To do | State the number of lines in the following data that include the word "Hfull", with no other text.

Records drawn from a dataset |
-*-*-

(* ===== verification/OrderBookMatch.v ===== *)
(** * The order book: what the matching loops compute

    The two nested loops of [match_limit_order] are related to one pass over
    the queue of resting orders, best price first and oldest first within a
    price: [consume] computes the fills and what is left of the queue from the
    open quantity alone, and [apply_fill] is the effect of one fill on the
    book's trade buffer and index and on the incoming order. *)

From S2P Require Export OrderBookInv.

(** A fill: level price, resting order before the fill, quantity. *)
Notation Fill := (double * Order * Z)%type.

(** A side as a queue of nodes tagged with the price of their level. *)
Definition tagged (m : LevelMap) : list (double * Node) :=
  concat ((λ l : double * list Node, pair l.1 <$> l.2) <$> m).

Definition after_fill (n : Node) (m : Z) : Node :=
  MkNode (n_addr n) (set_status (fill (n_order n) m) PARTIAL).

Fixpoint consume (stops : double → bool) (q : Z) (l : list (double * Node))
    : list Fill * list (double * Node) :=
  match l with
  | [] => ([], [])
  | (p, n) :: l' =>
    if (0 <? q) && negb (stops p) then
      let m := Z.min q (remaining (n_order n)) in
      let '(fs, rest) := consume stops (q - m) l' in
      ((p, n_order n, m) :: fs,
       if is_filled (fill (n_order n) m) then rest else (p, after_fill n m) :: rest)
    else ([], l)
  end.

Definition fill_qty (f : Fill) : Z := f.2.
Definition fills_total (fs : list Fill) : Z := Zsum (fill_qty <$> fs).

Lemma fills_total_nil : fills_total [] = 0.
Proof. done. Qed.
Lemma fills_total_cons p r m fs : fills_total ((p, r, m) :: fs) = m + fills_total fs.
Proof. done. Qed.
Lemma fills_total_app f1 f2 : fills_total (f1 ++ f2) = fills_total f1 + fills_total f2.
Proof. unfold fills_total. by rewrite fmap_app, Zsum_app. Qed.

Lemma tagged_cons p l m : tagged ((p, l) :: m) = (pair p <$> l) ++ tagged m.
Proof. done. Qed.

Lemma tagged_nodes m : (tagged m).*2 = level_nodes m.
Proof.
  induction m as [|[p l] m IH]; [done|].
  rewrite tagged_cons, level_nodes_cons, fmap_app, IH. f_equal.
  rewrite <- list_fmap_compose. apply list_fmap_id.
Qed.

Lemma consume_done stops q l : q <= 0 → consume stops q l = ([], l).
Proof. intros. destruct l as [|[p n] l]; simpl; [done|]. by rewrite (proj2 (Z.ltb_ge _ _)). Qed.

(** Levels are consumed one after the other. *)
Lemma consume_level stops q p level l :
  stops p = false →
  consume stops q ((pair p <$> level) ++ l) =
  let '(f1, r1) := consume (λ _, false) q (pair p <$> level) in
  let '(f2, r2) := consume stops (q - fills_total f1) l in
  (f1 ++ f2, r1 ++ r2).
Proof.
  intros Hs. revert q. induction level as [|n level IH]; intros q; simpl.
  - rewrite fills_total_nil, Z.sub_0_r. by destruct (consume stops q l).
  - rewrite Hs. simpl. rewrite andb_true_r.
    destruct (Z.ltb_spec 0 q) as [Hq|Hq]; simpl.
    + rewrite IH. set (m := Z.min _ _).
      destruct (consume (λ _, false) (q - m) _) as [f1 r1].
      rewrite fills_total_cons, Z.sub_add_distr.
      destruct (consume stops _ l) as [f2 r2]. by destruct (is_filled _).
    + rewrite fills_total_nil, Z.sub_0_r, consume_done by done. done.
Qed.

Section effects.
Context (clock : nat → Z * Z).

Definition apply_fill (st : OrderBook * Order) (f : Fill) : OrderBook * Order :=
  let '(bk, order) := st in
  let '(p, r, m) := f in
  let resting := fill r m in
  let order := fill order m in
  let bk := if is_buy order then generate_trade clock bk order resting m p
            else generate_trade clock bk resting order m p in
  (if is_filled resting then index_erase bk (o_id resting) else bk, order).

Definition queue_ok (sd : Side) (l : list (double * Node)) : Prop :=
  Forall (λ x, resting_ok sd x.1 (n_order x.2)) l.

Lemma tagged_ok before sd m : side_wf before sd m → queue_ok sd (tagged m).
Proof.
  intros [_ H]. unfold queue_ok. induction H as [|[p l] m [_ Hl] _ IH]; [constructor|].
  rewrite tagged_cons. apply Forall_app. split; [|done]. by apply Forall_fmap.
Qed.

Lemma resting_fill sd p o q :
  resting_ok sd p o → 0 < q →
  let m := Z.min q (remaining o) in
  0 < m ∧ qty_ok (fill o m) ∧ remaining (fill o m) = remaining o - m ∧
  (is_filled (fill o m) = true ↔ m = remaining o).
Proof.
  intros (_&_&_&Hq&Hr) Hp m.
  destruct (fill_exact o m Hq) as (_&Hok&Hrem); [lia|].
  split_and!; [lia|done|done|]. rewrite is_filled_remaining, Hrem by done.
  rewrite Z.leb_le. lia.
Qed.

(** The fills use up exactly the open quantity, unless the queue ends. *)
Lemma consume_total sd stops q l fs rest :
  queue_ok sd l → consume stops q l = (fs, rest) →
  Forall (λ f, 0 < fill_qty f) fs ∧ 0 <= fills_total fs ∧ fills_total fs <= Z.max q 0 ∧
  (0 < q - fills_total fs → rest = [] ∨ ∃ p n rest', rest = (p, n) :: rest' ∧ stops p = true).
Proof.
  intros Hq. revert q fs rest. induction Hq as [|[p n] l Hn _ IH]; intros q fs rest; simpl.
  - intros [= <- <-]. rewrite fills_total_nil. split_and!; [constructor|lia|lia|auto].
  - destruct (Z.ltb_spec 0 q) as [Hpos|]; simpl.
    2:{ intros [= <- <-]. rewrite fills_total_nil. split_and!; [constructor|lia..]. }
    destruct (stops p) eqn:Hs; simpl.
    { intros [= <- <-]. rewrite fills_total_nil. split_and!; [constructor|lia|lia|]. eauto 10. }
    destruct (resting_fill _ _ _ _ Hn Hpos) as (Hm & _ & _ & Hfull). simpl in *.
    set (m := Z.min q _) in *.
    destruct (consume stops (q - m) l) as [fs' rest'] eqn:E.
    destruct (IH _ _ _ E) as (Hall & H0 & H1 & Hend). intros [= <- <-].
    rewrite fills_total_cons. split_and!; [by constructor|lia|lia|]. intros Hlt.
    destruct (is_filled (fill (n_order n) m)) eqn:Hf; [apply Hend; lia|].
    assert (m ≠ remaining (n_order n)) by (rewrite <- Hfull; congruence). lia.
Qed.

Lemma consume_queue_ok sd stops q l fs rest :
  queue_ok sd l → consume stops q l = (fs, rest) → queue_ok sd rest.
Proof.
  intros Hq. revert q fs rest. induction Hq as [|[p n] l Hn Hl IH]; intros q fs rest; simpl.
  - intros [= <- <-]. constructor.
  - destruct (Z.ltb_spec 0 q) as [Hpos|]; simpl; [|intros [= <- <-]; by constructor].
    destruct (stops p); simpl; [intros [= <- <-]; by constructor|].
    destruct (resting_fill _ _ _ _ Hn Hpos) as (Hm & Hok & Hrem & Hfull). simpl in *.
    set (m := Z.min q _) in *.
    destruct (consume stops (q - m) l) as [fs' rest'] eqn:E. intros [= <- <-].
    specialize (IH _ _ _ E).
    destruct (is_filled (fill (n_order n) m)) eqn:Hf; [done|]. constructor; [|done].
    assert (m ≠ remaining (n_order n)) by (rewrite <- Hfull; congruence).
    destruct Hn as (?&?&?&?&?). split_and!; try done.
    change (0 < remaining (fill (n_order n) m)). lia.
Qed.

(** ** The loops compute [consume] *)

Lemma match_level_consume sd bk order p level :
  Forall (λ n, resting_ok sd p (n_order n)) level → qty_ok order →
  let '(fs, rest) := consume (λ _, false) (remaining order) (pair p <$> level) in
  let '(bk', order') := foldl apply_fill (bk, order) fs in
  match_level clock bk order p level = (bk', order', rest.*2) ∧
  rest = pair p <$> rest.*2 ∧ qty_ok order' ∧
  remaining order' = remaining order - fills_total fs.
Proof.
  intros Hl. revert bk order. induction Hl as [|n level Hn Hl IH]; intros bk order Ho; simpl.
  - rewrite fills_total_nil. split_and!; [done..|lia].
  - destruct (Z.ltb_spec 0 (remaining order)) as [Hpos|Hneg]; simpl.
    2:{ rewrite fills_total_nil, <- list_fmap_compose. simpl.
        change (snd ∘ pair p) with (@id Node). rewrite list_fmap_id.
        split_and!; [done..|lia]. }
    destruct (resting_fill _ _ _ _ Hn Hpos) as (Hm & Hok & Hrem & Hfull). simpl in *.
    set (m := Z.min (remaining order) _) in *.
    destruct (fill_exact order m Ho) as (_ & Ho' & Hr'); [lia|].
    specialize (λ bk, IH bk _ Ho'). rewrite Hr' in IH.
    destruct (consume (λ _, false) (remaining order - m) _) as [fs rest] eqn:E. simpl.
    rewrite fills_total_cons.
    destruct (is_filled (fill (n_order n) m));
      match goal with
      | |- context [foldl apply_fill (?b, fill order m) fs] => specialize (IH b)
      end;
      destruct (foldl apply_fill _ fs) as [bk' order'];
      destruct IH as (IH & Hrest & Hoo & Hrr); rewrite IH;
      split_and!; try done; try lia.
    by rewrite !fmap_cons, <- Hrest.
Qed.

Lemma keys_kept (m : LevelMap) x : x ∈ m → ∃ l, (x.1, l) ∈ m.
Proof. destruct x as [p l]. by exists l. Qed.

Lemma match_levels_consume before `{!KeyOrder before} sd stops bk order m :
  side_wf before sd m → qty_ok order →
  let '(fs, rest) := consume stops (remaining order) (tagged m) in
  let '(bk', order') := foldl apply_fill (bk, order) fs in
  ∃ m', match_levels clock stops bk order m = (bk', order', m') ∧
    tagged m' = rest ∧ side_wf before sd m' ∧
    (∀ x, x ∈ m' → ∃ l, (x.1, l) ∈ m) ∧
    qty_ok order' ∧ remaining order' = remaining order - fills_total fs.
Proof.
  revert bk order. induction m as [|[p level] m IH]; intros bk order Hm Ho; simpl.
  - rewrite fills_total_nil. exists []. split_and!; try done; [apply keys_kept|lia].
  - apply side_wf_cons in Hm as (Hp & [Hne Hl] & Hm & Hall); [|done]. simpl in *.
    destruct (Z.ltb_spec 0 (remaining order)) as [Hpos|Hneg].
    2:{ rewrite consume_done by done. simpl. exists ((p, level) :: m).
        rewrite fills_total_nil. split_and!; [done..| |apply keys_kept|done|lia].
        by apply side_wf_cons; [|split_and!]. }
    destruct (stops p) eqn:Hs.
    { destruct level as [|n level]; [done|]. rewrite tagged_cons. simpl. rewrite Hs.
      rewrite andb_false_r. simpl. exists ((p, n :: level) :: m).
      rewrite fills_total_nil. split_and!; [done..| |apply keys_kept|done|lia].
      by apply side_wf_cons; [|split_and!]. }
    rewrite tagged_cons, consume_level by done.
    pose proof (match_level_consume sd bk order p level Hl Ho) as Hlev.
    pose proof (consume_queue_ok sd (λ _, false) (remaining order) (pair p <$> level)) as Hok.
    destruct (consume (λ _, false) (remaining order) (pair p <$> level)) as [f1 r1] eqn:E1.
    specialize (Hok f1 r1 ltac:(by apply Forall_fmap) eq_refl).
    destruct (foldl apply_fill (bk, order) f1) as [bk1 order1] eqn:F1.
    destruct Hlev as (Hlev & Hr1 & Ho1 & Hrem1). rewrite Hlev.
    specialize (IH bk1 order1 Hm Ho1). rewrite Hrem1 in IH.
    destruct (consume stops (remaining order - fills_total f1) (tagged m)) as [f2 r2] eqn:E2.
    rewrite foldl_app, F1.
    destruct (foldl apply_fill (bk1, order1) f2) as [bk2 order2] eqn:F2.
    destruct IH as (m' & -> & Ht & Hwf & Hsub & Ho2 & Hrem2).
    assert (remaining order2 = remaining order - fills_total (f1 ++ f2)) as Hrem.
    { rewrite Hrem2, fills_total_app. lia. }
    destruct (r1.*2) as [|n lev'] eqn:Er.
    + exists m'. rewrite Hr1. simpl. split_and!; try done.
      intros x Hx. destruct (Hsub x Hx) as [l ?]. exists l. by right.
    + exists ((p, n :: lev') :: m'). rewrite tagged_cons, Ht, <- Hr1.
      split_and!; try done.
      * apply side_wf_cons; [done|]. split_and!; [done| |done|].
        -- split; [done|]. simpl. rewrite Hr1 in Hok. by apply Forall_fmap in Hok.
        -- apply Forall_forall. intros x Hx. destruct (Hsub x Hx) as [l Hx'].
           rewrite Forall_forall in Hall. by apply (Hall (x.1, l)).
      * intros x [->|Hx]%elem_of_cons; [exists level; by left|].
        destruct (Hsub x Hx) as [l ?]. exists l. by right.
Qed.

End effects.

-*-*-

Response for this exercise | 5